Lambda programming model

Lambda provides a programming model that is common to all of the runtimes. The programming model defines the interface between your code and the Lambda system. You tell Lambda the entry point to your function by defining a handler in the function configuration. The runtime passes in objects to the handler that contain the invocation event and the context, such as the function name and request ID.

When the handler finishes processing the first event, the runtime sends it another. The function's class stays in memory, so clients and variables that are declared outside of the handler method in initialization code can be reused. To save processing time on subsequent events, create reusable resources like AWS SDK clients during initialization. Once initialized, each instance of your function can process thousands of requests.

When AWS X-Ray tracing is enabled, the runtime records separate subsegments for initialization and execution.

Your function also has access to local storage in the /tmp directory. Instances of your function that are serving requests remain active for a few hours before being recycled.

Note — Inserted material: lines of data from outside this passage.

(* ===== verification/ObjectMaps.v ===== *)
(** * ObjectMaps: hash objects as finite maps

    Where keys are computed or set more than once, a hash object is best seen as
    the finite map that it holds: setting inserts, getting looks up. *)

From S2P Require Import Prelude Memory CString Strings Double Buffer Json Object ObjectJson ObjectParse ObjectRoundtrip ObjectFields.
Local Open Scope Z_scope.

(** An object that is a map. *)
Definition holds_map (o : obj) (m : gmap (list Z) nrobj_t) : Prop :=
  ∃ a es, o = Some (OHash a es) ∧ obj_ok (OHash a es) ∧ list_to_map es = m.

Lemma map_new : holds_map (Some nro_new_hash) ∅.
Proof. exists NRO_CHUNK_SIZE, []. split; [done|]. split; [|done]. constructor; [done|constructor..]. Qed.

Lemma map_set o m k v : holds_map o m → key_ok k → obj_ok v → holds_map (nro_internal_setvalue_hash o (Some k) (Some v)).1 (<[k:=v]> m).
Proof.
  intros (a & es & -> & Hok & Hm) [Hk Hne] Hv.
  assert (usable (Some k) = Some k) as Hu by by destruct k.
  destruct (setvalue_hash_cases _ a es (Some k) v Hok) as [[E _]|(k' & a' & es' & E & Es & Hok' & Hm' & _)]; [done|done|congruence|].
  rewrite Hu in E. injection E as <-. rewrite Es. exists a', es'. split; [done|]. split; [done|]. by rewrite Hm', Hm.
Qed.

Lemma map_get o m k : holds_map o m → key_ok k → nro_get_hash_value o (Some k) = (m !! k, NR_SUCCESS).
Proof.
  intros (a & es & -> & Hok & Hm) Hk. inversion Hok as [| | | | | | | |? ? _ Hn Hks _|]; subst. by rewrite hash_value_lookup.
Qed.

Lemma map_json `{Allocator Z} radix o m : locale_radix radix → holds_map o m → ∃ op, o = Some op ∧ obj_ok op ∧
  appends (λ b, (nro_to_json_buffer radix o b).2) (json_text op).
Proof.
  intros Hx (a & es & -> & Hok & _). eexists. split; [done|]. split; [done|]. intros bp Hb.
  destruct (json_text_spec radix _ Hx Hok bp Hb) as (bp' & E & Hb' & Hc). exists bp'. cbn [nro_to_json_buffer snd to_json_body]. by rewrite E.
Qed.

(* ===== verification/DistributedTrace.v ===== *)
(** * DistributedTrace: the trace a transaction is part of, and its payloads
    (src/axiom/nr_distributed_trace.c, .h and _private.h)

    The metadata, its setters, and the JSON payload one agent sends and another
    accepts.  The W3C headers are in TraceContext.  Times are microseconds; the
    clock is a parameter.  [*error] is the name of a metric, [None] for [NULL]. *)

From S2P Require Import Prelude Memory CString Strings Double Object Json Buffer ObjectJson ObjectParse ObjectRoundtrip ObjectFields.
Local Open Scope Z_scope.

Record inbound_t := Inbound {
  set : bool;
  type : option (list Z);
  inbound_app_id : option (list Z);
  inbound_account_id : option (list Z);
  transport_type : option (list Z);
  timestamp : Z;
  guid : option (list Z);
  inbound_txn_id : option (list Z);
  tracing_vendors : option (list Z);
  raw_tracing_vendors : option (list Z);
  trusted_parent_id : option (list Z);
}.

Record nr_distributed_trace_t := Trace {
  account_id : option (list Z);
  app_id : option (list Z);
  txn_id : option (list Z);
  priority : double;
  sampled : bool;
  trace_id : option (list Z);
  trusted_key : option (list Z);
  inbound : inbound_t;
}.

Record nr_distributed_trace_payload_t := Payload {
  metadata : option nr_distributed_trace_t;
  parent_id : option (list Z);
  payload_timestamp : Z;
}.

Definition NR_TRACE_ID_MAX_SIZE : Z := 32.
Definition NR_TIME_DIVISOR_MS : Z := 1000.
Definition NR_DISTRIBUTED_TRACE_VERSION_MAJOR : Z := 0.
Definition NR_DISTRIBUTED_TRACE_VERSION_MINOR : Z := 1.
Definition NR_PRIORITY_ERROR : double := minus_one.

The runtime captures logging output from your function and sends it to Amazon CloudWatch Logs. In addition to logging your function's output, the runtime also logs entries when function invocation starts and ends. This includes a report log with the request ID, billed duration, initialization duration, and other details. If your function throws an error, the runtime returns that error to the invoker.


Logging is subject to CloudWatch Logs quotas. Log data can be lost due to throttling or, in some cases, when an instance of your function is stopped.

For a hands-on introduction to the programming model in your preferred programming language, see the following chapters.

Lambda scales your function by running additional instances of it as demand increases, and by stopping instances as demand decreases. Unless noted otherwise, incoming requests might be processed out of order or concurrently. Store your application's state in other services, and don't rely on instances of your function being long lived. Use local storage and class-level objects to increase performance, but keep to a minimum the size of your deployment package and the amount of data that you transfer onto the execution environment.